Project Details
Application of Large Language Models for Archiving File Systems
Applicants
Professor Dr. Sven Groppe; Dr. Andreas Marquet
Subject Area
Methods in Artificial Intelligence and Machine Learning
Term
since 2026
Project identifier
Deutsche Forschungsgemeinschaft (DFG) - Project number 570892866
Despite numerous specialist applications and document management systems, file systems are a widespread technical environment worth to be archived. The challenge from an archival perspective lies in the largely flexible handling of file systems, which is often reflected in weakly structured file systems, inconsistent file naming, redundancies, etc. The document format of the transmission (file-process-document) is not guaranteed, which often leads to a loss of the context of its origin. In contrast to files, file systems do not contain any fundamental limitation of the documents to be stored in terms of quality, which would correspond to the characteristic of file relevance. Due to the hardly limited amount of data and the fundamentally different media, the archival methods of appraisal and archival description in their current form can only be used to a limited extent or require a methodological and technical addition. The proposed project will develop AI-supported methods that address this problem and can be used universally in all archive sectors. Due to their impressive ability to generate human-like relevant answers for various tasks such as translation, summarization, question answering, poetry or code while taking context into account, large language models are now used in many areas of daily life. Large language models can perform various activities by providing zero or few examples. This means, among other things, that they can be used flexibly when archiving heterogeneous documents, and archivists can, if necessary, easily intervene in the process with minimal effort to improve the results and reduce subsequent effort.

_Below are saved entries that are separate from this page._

(** PUT /teapots/:id *)
Definition teapots_put (s : State) (env : Env) (id : string) (body : json)
  : State * Outcome :=
  match UuidParamSchema id with
  | Failure _ =>
      (s, json_error 400 "VALIDATION_ERROR" "Invalid teapot ID format")
  | Success id =>
      match JsMap.get id (teapots s) with
      | None => (s, json_error 404 "NOT_FOUND" "Teapot not found")
      | Some existing =>
          match UpdateTeapotSchema body with
          | Failure e =>
              (s, json_error_details 400 "VALIDATION_ERROR"
                    "Invalid request body" e)
          | Success d =>
              let teapot :=
                mkTeapot (teapot_id existing) (ct_name d) (ct_material d)
                         (ct_capacityMl d) (ct_style d) (ct_description d)
                         (teapot_createdAt existing) (now env) in
              (with_teapots s (JsMap.set (teapot_id teapot) teapot (teapots s)),
               json_ok 200 (BTeapot teapot))
          end
      end
  end.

In particular, in the proposed project we will test and evaluate the use of large language models for the classification of the file systems to be archived as well as the masking of sensitive data, the extraction of data and the analysis of archived file systems. For the special requirements of archiving in terms of quality of results, traceability and control, new methods will be developed that use frameworks for multi-agents consisting of Large Langue Model (LLM) agents, human feedback options and code to create automatic feedback loops such as iterative self-refinement, reinforcement via self-reflection and correction through criticism of external tools to improve the results.
DFG Programme
Research data and software (Scientific Library Services and Information Systems)